While training for her trek up Mount
Kilimanjaro, Nina Philipp (left) gets a
high five from her daughter Michelle.
Nina, a radiation therapist, has
undergone eight cancer surgeries.
(CHARLES FOX / Inquirer Staff
Nina Philipp has never walked a mountain trail. Not in the Poconos, not anywhere. "My idea of a hike is going from a rental in Ocean City to the beach," she said.
Let's be honest: Nina prefers dirty martinis to clean mountain air.
Yet, on Jan. 1, she will set out on a journey to climb one of the legendary peaks on Earth, Mount Kilimanjaro in Tanzania. She will ascend through five ecosystems to reach the summit at 19,000 feet. She will do this in seven days.
And she is terrified.
Eight Cancer Surgeries
That is saying a lot. Nina, 47, of Feasterville, has endured eight cancer surgeries and three separate courses of radiation. Many of her facial bones are now made of titanium.
And through all this she raised two daughters, one with special needs, Michelle, now 28, whom she calls "my angel."
"People all tell me 'You've been through so much,' " Nina said the other evening, after a workout. "I'm more scared of this than anything.

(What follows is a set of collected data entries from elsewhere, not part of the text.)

(** Whatever the arguments, a search leaves the session registry with the
    holders it found: on every path, errors included, a session taken for the
    search is given back. *)
Theorem search_returns_session x own corpus query k params r : env_ok (s_env x) r ->
  keeps r (snd (fst (fractal_search fsql_search_ptr x own corpus query k params r))) /\
  keeps r (snd (fst (fractal_search_explore fsql_search_ptr x own corpus query params r))).
Proof.
  intros He. assert (H : forall sid r1 o, pick_ctx x own sid r = (r1, o) -> keeps r (drop_ctx (match o with Some (_, u) => u | None => false end) sid r1))
    by (intros; by eapply pick_keeps).
  unfold fractal_search, fractal_search_explore. split.
  - destruct query as [q|]; [|apply keeps_refl]. destruct k as [kv|]; [|apply keeps_refl].
    destruct (negb (corpus_fits corpus)); [apply keeps_refl|]. destruct (load_query x q) as [[v n]|]; [|apply keeps_refl].
    destruct (load_corpus x corpus (length v) n) as [[st rows]|]; [|apply keeps_refl]. destruct (_ || _); [apply keeps_refl|].
    cbv zeta. destruct (pick_ctx x own _ r) as [r1 [[ctx us]|]] eqn:E; apply H in E; [|done].
    destruct (negb (knobs_ok _ _ _)); [done|]. destruct (SEARCH_MAX_WORK <? _); [done|].
    match goal with |- context [run_search ?f ?x ?u ?s ?c ?r] => pose proof (run_search_spec x u s c r) as [-> _] end. done.
  - destruct query as [q|]; [|apply keeps_refl].
    destruct (negb (corpus_fits corpus)); [apply keeps_refl|]. destruct (load_query x q) as [[v n]|]; [|apply keeps_refl].
    destruct (load_corpus x corpus (length v) n) as [[st rows]|]; [|apply keeps_refl]. destruct (rows =? 0)%nat; [apply keeps_refl|].
    cbv zeta. destruct (pick_ctx x own _ r) as [r1 [[ctx us]|]] eqn:E; apply H in E; [|done].
    destruct (negb (knobs_ok _ _ _)); [done|].
    match goal with |- context [run_search ?f ?x ?u ?s ?c ?r] => pose proof (run_search_spec x u s c r) as [-> _] end. done.
Qed.
Lemma load_vector_ok s k v k' : load_vector host_le x s k = (Some v, k') ->
  vec_ok v /\ (canonical_text s v \/
    (forall w, ~ canonical_text s w) /\ exists dv, numbers (s_underflow x) (cstr s) dv /\ v = map to_float dv).
Proof.
  unfold load_vector. destruct (if looks_like_canonical_hex s then _ else None) as [r|] eqn:E.
  - intros [= -> _]. destruct (looks_like_canonical_hex s); [|done].
    destruct (decode_canonical_hex host_le mem s) as [w|] eqn:Ew.
    + simplify_eq. apply decode_inv in Ew as [? ?]. split; [done|by left].
    + destruct (canonical_hex_shape (len s)); simplify_eq.
  - assert (Hno : forall w, ~ canonical_text s w).
    { intros w [Hl Hc]%canonical_looks. rewrite Hl, Hc in E. by destruct (decode_canonical_hex host_le mem s). }
    clear E. destruct (parse_vector_csv _ _ _ s k) as [[e|dv] k1] eqn:Ep; [done|]. apply parse_vector_sound in Ep as (Hn & H0 & _).
    destruct (Z.ltb_spec FSQL_VEC_MAX_DIM (Z.of_nat (length dv))); [done|]. destruct (mem _); [|done]. cbn [negb].
    destruct (forallb isfinite (map to_float dv)) eqn:Ef; [|done]. intros [= <- _]. split.
    + split; [apply to_float_ok; [by eapply numbers_finite|done]|]. rewrite length_map. lia.
    + right. split; [done|by exists dv].
Qed.
Lemma load_pair_ok a b va vb : load_pair host_le x a b = Some (va, vb) -> vec_ok va /\ vec_ok vb /\ length va = length vb.
Proof.
  unfold load_pair. destruct (load_vector host_le x a 0) as [[w|] k] eqn:Ea; [|done]. destruct (load_vector host_le x b k) as [[w'|] k'] eqn:Eb; [|done].
  destruct (Nat.eqb_spec (length w) (length w')); [|done]. intros [= <- <-].
  apply load_vector_ok in Ea as [? _], Eb as [? _]. done.
Qed.
Lemma load_arg_ok a v : load_arg host_le x a = Some v -> vec_ok v.
Proof.
  unfold load_arg. destruct (_ <? _); [done|]. destruct (load_vector host_le x a 0) as [[w|] k] eqn:E; [|done]. cbn [fst]. intros [= <-].
  by apply load_vector_ok in E as [? _].
Qed.

(** A canonical text is taken as one. *)
Lemma looks_canonical v : vec_ok v -> looks_like_canonical_hex (hex_text (canonical host_le v)) = true.
Proof.
  intros Hv. unfold looks_like_canonical_hex. rewrite len_hex, (proj2 (canonical_bytes host_le v Hv)). destruct Hv as [_ Hd].
  unfold FSQL_VEC_HDRSZ. rewrite (proj2 (Z.ltb_ge _ _)) by lia. rewrite Z.mul_comm, Z.mod_mul by lia. apply hex_text_digits.
Qed.

Hypothesis all_mem : forall n, mem n = true.

(** The canonical text of a vector fits its buffer. *)
Lemma format_canonical v cap : vec_ok v -> out_cap cap -> exists cap',
  format_canonical_hex host_le mem cap v = (Some (hex_text (canonical host_le v)), cap') /\
  out_cap cap' /\ len (hex_text (canonical host_le v)) + 1 <= cap'.
Proof.
  intros Hv Hc. pose proof (len_hex (canonical host_le v)) as Hl. rewrite (proj2 (canonical_bytes host_le v Hv)) in Hl. destruct Hv as [_ Hd].
  unfold FSQL_VEC_MAX_DIM in Hd. unfold format_canonical_hex. unfold FSQL_VEC_MAX_DIM, FSQL_VEC_HDRSZ.
  rewrite (proj2 (Z.ltb_ge _ 1)), (proj2 (Z.ltb_ge 32767 _)) by lia. cbn [orb].
  set (need := (4 + Z.of_nat (length v) * 4) * 2 + 1). assert (Hn : need <= SIZE_MAX) by (unfold need, SIZE_MAX; lia).
  pose proof (ensure_spec mem cap need Hc Hn) as Hs. pose proof (ensure_mem mem cap need all_mem Hc Hn) as Ho.
  destruct (json_out_ensure mem cap need) as [ok cap']. cbn [fst] in Ho. subst ok. cbn [negb]. destruct Hs as (H1 & H2 & _).
  destruct (H2 eq_refl) as [H3 _]. exists cap'. split_and!; [done|done|]. unfold need in H3. lia.
Qed.
End Load.
(* ===== verification/AnalyticsProofs.v ===== *)
(** * The analytics functions: what the core is asked, what is answered *)

From Stdlib Require Import SpecFloat.
From S2P Require Import Prelude Float FloatValid Parse ParseProofs Hmac LedgerFmt HeadProofs AuditJson.
From S2P Require Import JsonOut JsonText Params Session Daemon Search SearchProofs Vector VectorProofs Analytics.

(** ** Sizes *)

(** The number of elements a function makes room for is the number asked
    for, or the most the core can produce if that is less; the bytes are that
    many elements, computed without wrapping.  It is 0 only when nothing is
    asked for, nothing can be produced, or the bytes are not a size. *)
Theorem out_cap_exact requested hard_max elem : - 2 ^ 63 <= requested < 2 ^ 63 -> 0 <= hard_max <= SIZE_MAX -> 1 <= elem <= SIZE_MAX ->
  let '(cap, bytes) := fsq_out_cap requested hard_max elem in
  (cap = 0 /\ (requested <= 0 \/ hard_max = 0 \/ SIZE_MAX < Z.min requested hard_max * elem)) \/
  (1 <= cap /\ cap = Z.min requested hard_max /\ bytes = cap * elem /\ bytes <= SIZE_MAX).
Proof.
  unfold fsq_out_cap, SIZE_MAX. intros Hr Hh He. destruct (Z.leb_spec requested 0); cbn [orb]; [left; lia|].
  destruct (Z.eqb_spec hard_max 0); [left; lia|].
  assert (E : (if requested <? hard_max then requested else hard_max) = Z.min requested hard_max) by (destruct (Z.ltb_spec requested hard_max); lia).
  cbv zeta. rewrite E. set (m := Z.min requested hard_max). assert (Hm : 1 <= m) by lia. destruct (Z.eqb_spec m 0); [lia|].
  pose proof (Z.div_mod (2 ^ 64 - 1) elem ltac:(lia)) as Hd. pose proof (Z.mod_pos_bound (2 ^ 64 - 1) elem ltac:(lia)).
  destruct (Z.ltb_spec ((2 ^ 64 - 1) / elem) m) as [Hl|Hl].
  - left. split; [done|]. right. right. nia.
  - right. assert (m * elem <= 2 ^ 64 - 1) by nia. rewrite u64_id by nia. lia.
Qed.
Lemma out_cap_exact_witness : fsq_out_cap 2305843009213693952 1000 8 = (1000, 8000) /\
  let '(cap, bytes) := fsq_out_cap 2305843009213693952 1000 8 in
  (cap = 0 /\ (2305843009213693952 <= 0 \/ 1000 = 0 \/ SIZE_MAX < Z.min 2305843009213693952 1000 * 8)) \/
  (1 <= cap /\ cap = Z.min 2305843009213693952 1000 /\ bytes = cap * 8 /\ bytes <= SIZE_MAX).
Proof. split; [vm_compute; reflexivity|apply (out_cap_exact 2305843009213693952 1000 8); unfold SIZE_MAX; lia]. Defined.
Lemma out_cap_some r h e cap bytes : fsq_out_cap r h e = (cap, bytes) -> (cap =? 0) = false -> 0 <= h -> 1 <= cap <= h.
Proof.
  unfold fsq_out_cap. intros E H0 Hh. destruct (Z.leb_spec r 0); cbn [orb] in E; [injection E as <- <-; done|].
  destruct (Z.eqb_spec h 0); [injection E as <- <-; done|].
  destruct (Z.ltb_spec r h); repeat (case_match; simplify_eq; try done); lia.
Qed.

(** ** What the core is asked *)

(** Every array has the elements the call announces, every index is a node's,
    every count is in its range. *)
Definition acall_ok {T} (c : acall T) : Prop :=
  match c with
  | fsql_dimension_dfa s => finite_all s
  | fsql_dimension_boxcount p n d => finite_all p /\ 1 <= d /\ count p = n * d
  | fsql_dimension_drift s win => finite_all s /\ 1 <= win
  | fsql_optimize_portfolio_ex mu cov n k seed _ _ =>
      finite_all mu /\ finite_all cov /\ count mu = n /\ count cov = n * n /\ 1 <= k <= n /\ 0 <= seed < 2 ^ 64
  | fsql_vascular_network p n edges arcs m =>
      finite_all p /\ finite_all arcs /\ count p = n * 3 /\ count edges = m * 2 /\ count arcs = m /\ Forall (fun e => 0 <= e < n) edges
  | fsql_cortical_folding p n faces m =>
      finite_all p /\ count p = n * 3 /\ count faces = m * 3 /\ Forall (fun e => 0 <= e < n) faces
  | fsql_nerve_plexus_metric p n d edges m =>
      finite_all p /\ 1 <= d /\ count p = n * d /\ count edges = m * 2 /\ Forall (fun e => 0 <= e < n) edges
  | fsql_morphological_complexity p n d => finite_all p /\ 1 <= d /\ count p = n * d
  | fsql_change_point_detect s w _ cap => finite_all s /\ 1 <= w /\ 1 <= cap <= count s
  | fsql_periodogram s cap => finite_all s /\ 1 <= cap /\ 2 * cap <= count s <= PERIODOGRAM_MAX_SAMPLES
  | fsql_spectrogram_entropy s w hop cap =>
      finite_all s /\ 8 <= w <= 512 /\ 1 <= hop /\ 1 <= cap <= 4096 /\ w + (cap - 1) * hop <= count s
  | fsql_state_fingerprint v bits _ bytes =>
      finite_all v /\ 1 <= bits <= FINGERPRINT_MAX_BITS /\ bits * count v <= FINGERPRINT_MAX_WORK /\ 8 * (bytes - 1) < bits <= 8 * bytes
  | fsql_cycle_detect_init n t => 1 <= n /\ 0 <= t
  | fsql_cycle_detect_feed n t fed => 1 <= n /\ 0 <= t /\ Forall (fun f => count f = n /\ bytes_ok f) fed
  | fsql_tda_persistence_diagram p n d md _ cap => finite_all p /\ 1 <= d /\ count p = n * d /\ (md = 0 \/ md = 1) /\ 1 <= cap <= n
  | fsql_optimize_subset _ n k upper _ =>
      1 <= k <= n /\ n * k <= SUBSET_MAX_WORK /\ match upper with Some u => finite_all u /\ count u = n | None => True end
  end.
(** What the core documents of its results: finite numbers, no more elements
    than there is room for. *)
Definition num_ok (d : double) : Prop := valid64 d = true /\ isfinite d = true.
Definition size_ok (n : Z) : Prop := 0 <= n < 2 ^ 63.
Definition result_ok {T} (c : acall T) : T -> Prop :=
  match c in acall T return T -> Prop with
  | fsql_dimension_dfa _ | fsql_dimension_boxcount _ _ _ => num_ok
  | fsql_dimension_drift _ _ | fsql_vascular_network _ _ _ _ _ | fsql_cortical_folding _ _ _ _ | fsql_nerve_plexus_metric _ _ _ _ _ =>
      fun d => num_ok (fst (fst d)) /\ num_ok (snd (fst d)) /\ num_ok (snd d)
  | fsql_morphological_complexity _ _ _ => fun d => num_ok (fst d) /\ num_ok (snd d)
  | fsql_optimize_portfolio_ex _ _ n _ _ _ _ | fsql_optimize_subset _ n _ _ _ =>
      fun r => Forall num_ok (fst r) /\ count (fst r) = n /\ num_ok (snd r)
  | fsql_change_point_detect s _ _ cap => fun l => count l <= cap /\ Forall (fun i => 0 <= i < count s) l
  | fsql_periodogram _ cap => fun l => count l <= cap /\ Forall (fun p => num_ok (fst p) /\ num_ok (snd p)) l
  | fsql_spectrogram_entropy _ _ _ cap => fun l => count l <= cap /\ Forall num_ok l
  | fsql_state_fingerprint _ _ _ bytes => fun l => count l = bytes /\ bytes_ok l
  | fsql_cycle_detect_init _ _ => fun _ => True
  | fsql_cycle_detect_feed _ _ _ => fun r => match r with Some n => size_ok n | None => True end
  | fsql_tda_persistence_diagram _ _ _ _ _ cap =>
      fun r => count (fst r) <= cap /\ Forall (fun b => num_ok (birth b) /\ num_ok (death b)) (fst r) /\ size_ok (snd r)
  end.

(** ** Loading *)

Section Load.
Context (x : sio).
Lemma series_spec s k v k' : series x s k = Some (v, k') -> finite_all v /\ 1 <= count v <= PARSE_MAX_ELEMS.
Proof.
  unfold series. destruct (parse_vector_csv _ _ _ s k) as [[e|w] k1] eqn:E; [done|]. apply parse_vector_sound in E as (Hn & H0 & Hm).
  intros [= <- <-]. split; [by eapply numbers_finite|]. unfold count. lia.
Qed.
Lemma index_run n p v cap k r : Forall (fun i => 0 <= i) v -> while (index_turn (s_malloc x) (s_hook x)) n (p, v, cap, k) = Some r ->
  match fst r with inr l => Forall (fun i => 0 <= i) l | inl _ => True end.
Proof.
  intros Hv. refine (while_inv (index_turn (s_malloc x) (s_hook x)) (fun s => Forall (fun i => 0 <= i) (snd (fst (fst s))))
    (fun r => match fst r with inr l => Forall (fun i => 0 <= i) l | inl _ => True end) _ _ n (p, v, cap, k) r Hv).
  - intros [[[p1 v1] c1] k1] [[[p2 v2] c2] k2]. cbn [fst snd]. intros H1. unfold index_turn. destruct p1 as [|a p1]; [done|]. destruct (fractalsql_interrupt_poll _ k1); [done|].
    destruct (skip csv_sep (a :: p1)) as [|c q]; [done|]. destruct (c =? 45); [done|]. destruct (sign_of _) as [neg t]. destruct (negb _); [done|].
    destruct (digits_val 0 t) as [m e]. destruct (_ || _) eqn:Eb; [done|]. destruct (if _ =? c1 then _ else _); [done|]. intros [= <- <- <- <-].
    apply Forall_app. split; [done|]. constructor; [lia|constructor].
  - intros [[[p1 v1] c1] k1] r1. cbn [fst snd]. intros H1. unfold index_turn. destruct p1 as [|a p1]; [by intros [= <-]|]. destruct (fractalsql_interrupt_poll _ k1); [by intros [= <-]|].
    destruct (skip csv_sep (a :: p1)) as [|c q]; [by intros [= <-]|]. destruct (c =? 45); [by intros [= <-]|]. destruct (sign_of _) as [neg t].
    destruct (negb _); [by intros [= <-]|]. destruct (digits_val 0 t) as [m e]. destruct (_ || _); [by intros [= <-]|].
    destruct (if _ =? c1 then _ else _); [by intros [= <-]|done].
Qed.
Lemma indices_spec s k v k' : indices x s k = Some (v, k') -> Forall (fun i => 0 <= i) v.
Proof.
  unfold indices, parse_index_csv. destruct (s_malloc x _); [|done]. destruct (s_malloc x _); [|done]. cbn [negb].
  destruct (while _ _ _) as [r|] eqn:E; [|done]. apply index_run in E; [|constructor]. destruct r as [[e|l] k1]; [done|]. by intros [= <- <-].
Qed.
Lemma indices_ok_spec hook n l k k' : indices_ok hook n l k = Some k' -> Forall (fun i => 0 <= i) l -> Forall (fun i => 0 <= i < n) l.
Proof.
  revert k. induction l as [|e l IH]; intros k; cbn [indices_ok]; [constructor|]. destruct (fractalsql_interrupt_poll hook k); [done|].
  destruct (Z.leb_spec n e); [done|]. intros Hk [H0 H1]%Forall_cons. constructor; [lia|by eapply IH].
Qed.
End Load.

I'm most terrified of not making it to the top. Everyone keeps saying, 'No, just going there is great.' No. I don't want to just go there. I want to make it."
After Nina survived her first experience with cancer, at age 24, an adenocarcinoma of the salivary gland, she knew what she wanted to do with her life.
She was so amazed by and grateful to the radiation therapists that she went back to school to become one.
While she was in school, cancer returned. More surgery, radiation. She wanted to drop out. But her father, Vincent Marano, drove her to class every day.
"Get in the car," he would bark.
She completed school and has worked for 12 years as a radiation therapist at Abington Memorial Hospital.
Lots of Hand-Holding
"It's what I'm supposed to do," she said.
"I do a lot of hand-holding," she added, "and I'm the hugger. If you put your hand on someone's shoulder, you can sense if someone can use a hug. I don't say, 'I know what you're going through.' That's not right. I just say, 'I'm here if you need anybody.' "
In rare cases, when she feels that the patient needs a listener, someone who can relate, she will flip her hair back, show the scarring on her neck, and say, "If you need someone to talk to, let me know."
A New Challenge
Brandon Fisher is a resident in radiation oncology at Drexel, and he's doing part of his residency at Abington. Fisher, 34, from Utah, an avid mountaineer, has founded Radiating Hope, which takes old radiation equipment (replaced in the United States every few years) to such places as Senegal, which have little or none.
This fall, he reached out to another nonprofit, Above and Beyond Cancer, which runs trips for cancer survivors to mountain summits.
"I think we need to fuse these two organizations," Fisher told them. "They said, 'OK, fine. We'll let you recruit a climber to the Kilimanjaro trip.' I knew Nina from working with her. I knew she'd be a perfect fit. They didn't want someone who can climb a mountain with no trouble.
"She survived a really tough cancer," Fisher said. "A lot of people just don't survive those. She's a perfect example of someone who's had to fight to survive, and this trip will be a continuation of that test of willpower."